Anyway you shoud NOT NO WAY EVER agree to a DNA test. Yu should not have to. It is demeaning to you and the baby that he is unwilling to take it on faith. He has no reason not to trust you. This is his problem.

I can see why he is confused if he thought that you being 11 weeks pg means the baby was created 11 weeks ago. People have explained that this is not the case.
So you can help him by explaining that it is not 11 weeks since the baby was actually made, but 9. You will find an explantion on the internet to show him why this is the case. He should therefore be able to work out that you did have sex at the time you conceived.

Perhaps that will be enough to reasure him. It should be. Stop offering to have DNA tests though.
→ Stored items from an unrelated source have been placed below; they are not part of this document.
Lemma add_table_wf : as_wf (add_table s x t i t') root (<[p ++ [i] := t']> tabs).
Proof.
  pose proof (idx_512 _ _ Hi) as Hi'. pose proof Hwf as [_ (r & Hr & Eroot) Hfr Hinj Hpre Hent].
  assert (Hnil : p ++ [i] <> []) by (by destruct p).
  pose proof (fresh_ne p t Hp) as Htt.
  split.
  - done.
  - exists r. by rewrite lookup_insert_ne.
  - intros q u. rewrite lookup_insert_Some. intros [[_ <-]|[_ Hq]]; [done|].
    destruct (Hfr q u Hq). split; [done|]. simpl. rewrite Hother by eauto using fresh_ne. done.
  - intros q1 q2 u. rewrite !lookup_insert_Some.
    intros [[<- <-]|[_ H1]] [[<- E]|[_ H2]]; try done; [| |by eapply Hinj].
    + by destruct (fresh_ne _ _ H2).
    + by destruct (fresh_ne _ _ H1).
  - intros q j u. rewrite lookup_insert_Some. intros [[E _]|[_ Hq]].
    + apply app_inj_2 in E as [<- _]; [|done]. exists t.
      rewrite lookup_insert_ne; [done|]. intros E. by destruct (child_ne p i).
    + destruct (Hpre _ _ _ Hq) as [u' Hu']. destruct (decide (p ++ [i] = q)) as [<-|].
      * exists t'. by rewrite lookup_insert_eq.
      * exists u'. by rewrite lookup_insert_ne.
  - intros q u j. rewrite lookup_insert_Some. intros [[<- <-]|[Hne Hq]] Hl Hj.
    + rewrite entry_add_table by (try done; eauto using idx_512; by apply (Hfr p)).
      destruct (Z.eqb_spec t' t) as [->|]; [done|]. rewrite Z.eqb_refl. cbn [andb].
      change (present 0) with false. cbv iota.
      rewrite lookup_insert_ne by apply child_ne.
      destruct (tabs !! ((p ++ [i]) ++ [j])) eqn:E; [|done]. destruct (Hpre _ _ _ E). congruence.
    + destruct (decide (q = p /\ j = i)) as [[-> ->]|Hd].
      * rewrite lookup_insert_eq. rewrite Hp in Hq. injection Hq as <-.
        rewrite entry_add_table by (try done; by apply (Hfr p)). rewrite !Z.eqb_refl. cbn [andb].
        by destruct (table_entry t' Hvalid) as (_ & -> & ->).
      * assert (q <> p \/ j <> i) by (destruct (decide (q = p)); [right; by intros ->; apply Hd|by left]).
        rewrite (add_table_entry q) by eauto using idx_512.
        rewrite lookup_insert_ne; [by apply Hent|]. intros [<- [= <-]]%app_inj_2; [by apply Hd|done].
  - intros q u. rewrite lookup_insert_Some. intros [[<- _]|[_ Hq]]; [|by apply (as_proper _ _ _ Hwf q u)].
    apply proper_child; [by apply (as_proper _ _ _ Hwf p t)|done|done].
Qed.

Lemma add_table_extends : extends s tabs (add_table s x t i t') (<[p ++ [i] := t']> tabs).
Proof.
  pose proof (idx_512 _ _ Hi) as Hi'. pose proof (fresh_ne p t Hp) as Htt.
  pose proof Hwf as [_ (r & Hr & Eroot) Hfr Hinj Hpre Hent].
  split.
  - intros q u Hq. rewrite lookup_insert_ne; [done|]. intros <-. congruence.
  - intros q u. rewrite lookup_insert_Some. intros [[<- <-]|[_ Hq]] Hn; [|congruence].
    split; [done|]. intros _ j Hj.
    rewrite entry_add_table by (try done; by apply (Hfr p)).
    destruct (Z.eqb_spec t' t) as [->|]; [done|]. by rewrite Z.eqb_refl.
  - intros q u j Hl Hq Hj. apply (add_table_entry q); try done. left. intros ->. lia.
  - intros u j Hu Hj. apply (add_table_entry []); [done|lia|].
    destruct (decide (p = [])) as [E|]; [right|by left].
    pose proof Hi as Hi2. rewrite E in Hi2. unfold idx in Hi2. lia.
  - intros q n Hq. simpl. rewrite Hother; [done|]. intros ->. congruence.
  - intros a Ha. simpl. rewrite load8_pt_store, load8_page_clear; try done.
    + apply (Ha (p ++ [i])). by rewrite lookup_insert_eq.
    + apply (Ha p). rewrite lookup_insert_ne; [done|]. intros E. by destruct (child_ne p i).
  - done.
  - intros q Hq Hno. simpl. rewrite Hother; [done|]. intros ->. apply (Hno (p ++ [i])), lookup_insert_eq.
Qed.
End add_table.

Lemma wp_get_next_level s root tabs p t i :
  as_wf s root tabs -> tabs !! p = Some t -> (length p < 3)%nat -> idx p i ->
  wp (get_next_level hh (t + hh) i) (fun r s' => exists tabs',
    as_wf s' root tabs' /\ extends s tabs s' tabs' /\
    ((r = 0 /\ forall q, frames (vm_pa s') q <> None) \/
     exists t', tabs' !! (p ++ [i]) = Some t' /\ valid_frame t' /\ r = t' + hh)) s.
Proof.
  intros Hwf Hp Hl Hi. pose proof (as_entry _ _ _ Hwf p t i Hp Hl Hi) as Hent.
  unfold get_next_level, pt_load. wp_steps. fold (entry s t i).
  destruct (present (entry s t i)) eqn:E.
  - wp_steps. destruct (as_frame _ _ _ Hwf _ _ Hent) as [Hv _].
    exists tabs. split_and!; [done|apply extends_refl|]. right. eauto using valid_frame_p2v.
  - wp_steps. apply wp_pa. eapply wp_mono; [apply fa_alloc_spec, (as_pa _ _ _ Hwf)|].
    intros r x [Hx [(-> & Hfull & Hsame)|(Hv & Hf & Hf' & Hother)]]; cbv beta.
    + simpl. wp_steps. exists tabs. split_and!; [| |left; split; [done|]].
      * apply (as_wf_agree s); simpl; try done. intros q u Hq. rewrite Hsame.
        by apply (as_frame _ _ _ Hwf q u).
      * split; try done; simpl; [intros; congruence| |]; intros; by rewrite Hsame.
      * intros q. simpl. rewrite Hsame. apply Hfull.
    + destruct (Z.eqb_spec r 0) as [->|]; [destruct Hv; lia|].
      unfold mem_memset, pt_store. wp_steps. rewrite valid_frame_p2v by done.
      exists (<[p ++ [i] := r]> tabs). split_and!.
      * by apply (add_table_wf s root tabs p t i r x).
      * by apply (add_table_extends s root tabs p t i r x).
      * right. exists r. by rewrite lookup_insert_eq.
Qed.

(** *** The operations *)

Lemma mapping_extends s s' root tabs tabs' va :
  as_wf s root tabs -> as_wf s' root tabs' -> extends s tabs s' tabs' -> user_va va ->
  mapping s' root va = mapping s root va.
Proof.
  intros Hwf Hwf' Hex Hva. rewrite (mapping_tabs s root tabs), (mapping_tabs s' root tabs') by done.
  destruct (user_indices va Hva) as (_ & _ & _ & H1).
  destruct (tabs !! [_; _; _]) as [t|] eqn:E.
  - rewrite (ex_sub _ _ _ _ Hex _ _ E).
    by rewrite (ex_leaf _ _ _ _ Hex [pml4_index va; pdpt_index va; pd_index va] t).
  - destruct (tabs' !! [_; _; _]) as [t|] eqn:E'; [|done].
    destruct (ex_new _ _ _ _ Hex _ _ E' E) as [_ Hz]. by rewrite Hz.
Qed.

(** Writing a leaf entry: one translation changes. *)
Lemma leaf_store_wf s root tabs p t i e :
  as_wf s root tabs -> tabs !! p = Some t -> length p = 3%nat -> 0 <= i < 512 ->
  0 <= e < 18446744073709551616 ->
  as_wf (set_mem (store64 (vm_mem s) (t + hh + 8 * i) e) s) root tabs.
Proof.
  intros Hwf Hp Hl Hi He. apply (as_wf_agree s); try done.
  - apply (as_pa _ _ _ Hwf).
  - intros q u Hq. by apply (as_frame _ _ _ Hwf q u).
  - intros q u j Hq Hlq Hj. unfold entry. simpl vm_mem.
    destruct (as_frame _ _ _ Hwf _ _ Hq) as [Hu _]. destruct (as_frame _ _ _ Hwf _ _ Hp) as [Ht _].
    rewrite load64_pt_store by eauto using idx_512.
    destruct (Z.eqb_spec u t) as [->|]; [|done].
    pose proof (as_inj _ _ _ Hwf _ _ _ Hq Hp). subst q. lia.
Qed.

Lemma leaf_store_mapping s root tabs va t e va' :
  as_wf s root tabs -> user_va va -> user_va va' ->
  tabs !! [pml4_index va; pdpt_index va; pd_index va] = Some t ->
  0 <= e < 18446744073709551616 ->
  mapping (set_mem (store64 (vm_mem s) (t + hh + 8 * pt_index va) e) s) root va' =
  if va' / 4096 =? va / 4096 then (if present e then Some e else None) else mapping s root va'.
Proof.
  intros Hwf Hva Hva' Hp He.
  destruct (user_indices va Hva) as (_ & _ & _ & H1).
  destruct (user_indices va' Hva') as (_ & _ & _ & H1').
  rewrite (mapping_tabs _ root tabs) by (try done; by eapply leaf_store_wf).
  rewrite (mapping_tabs s root tabs va') by done.
  destruct (as_frame _ _ _ Hwf _ _ Hp) as [Ht _].
  destruct (Z.eqb_spec (va' / 4096) (va / 4096)) as [E|Hne].
  - assert (Eidx : pml4_index va' = pml4_index va /\ pdpt_index va' = pdpt_index va /\
      pd_index va' = pd_index va /\ pt_index va' = pt_index va).
    { rewrite !pml4_index_eq, !pdpt_index_eq, !pd_index_eq, !pt_index_eq. unfold user_va in *. lia. }
    destruct Eidx as (-> & -> & -> & ->). rewrite Hp. cbv zeta. unfold entry. simpl vm_mem.
    rewrite load64_pt_store by done. by rewrite !Z.eqb_refl.
  - destruct (tabs !! [pml4_index va'; _; _]) as [u|] eqn:E; [|done]. cbv zeta.
    destruct (as_frame _ _ _ Hwf _ _ E) as [Hu _]. unfold entry. simpl vm_mem.
    rewrite load64_pt_store by done.
    destruct (Z.eqb_spec u t) as [->|]; [|done].
    destruct (Z.eqb_spec (pt_index va') (pt_index va)) as [E1|]; [|done].
    pose proof (as_inj _ _ _ Hwf _ _ _ Hp E) as [= E4 E3 E2].
    destruct Hne. apply indices_inj; congruence.
Qed.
When a baby is born it nearly always looks like its father at first - this is nature's way of convincing the male that it is HIS child. You wil be able to point this out to him in due course!

Don't let it spoil your pregnancy - he sounds like he has a few issues and could do with some counselling.

mrsboogie · 14/01/2010 17:41

why don't you show him this thread?

Aussieng · 14/01/2010 18:00

Hi Robyn - nothing to add advice wise but I hope that you manage to resolve your trust issues. Would just add the due dates are v confusing and a few of us on the ante-natal boards have been redated at scans and are going "no way". I joked with DH that if my new EDD was correct then he could not be the father - feel lucky now to have the kind of relationship where that joke can be made. Hope you get it all sorted and enjoy the rest of your pregnancy.

Robyn2010 · 14/01/2010 18:11

Hi mrsboogie - yes I totally agree with you! I only said the DNA test thing in a moment of anger, to make him realise that he was being ridiculous! I thought that he'd then see he was being a bit mad!

You're right, mrsboogie and Aussieng, about the due dates being confusing! Maybe when I explain that the conception dates match up to when we were on holiday he'll get over it. I have to say tho, it feels ridiculous having to convince him of this!

Hopefully it'll all work out - I'll let you know!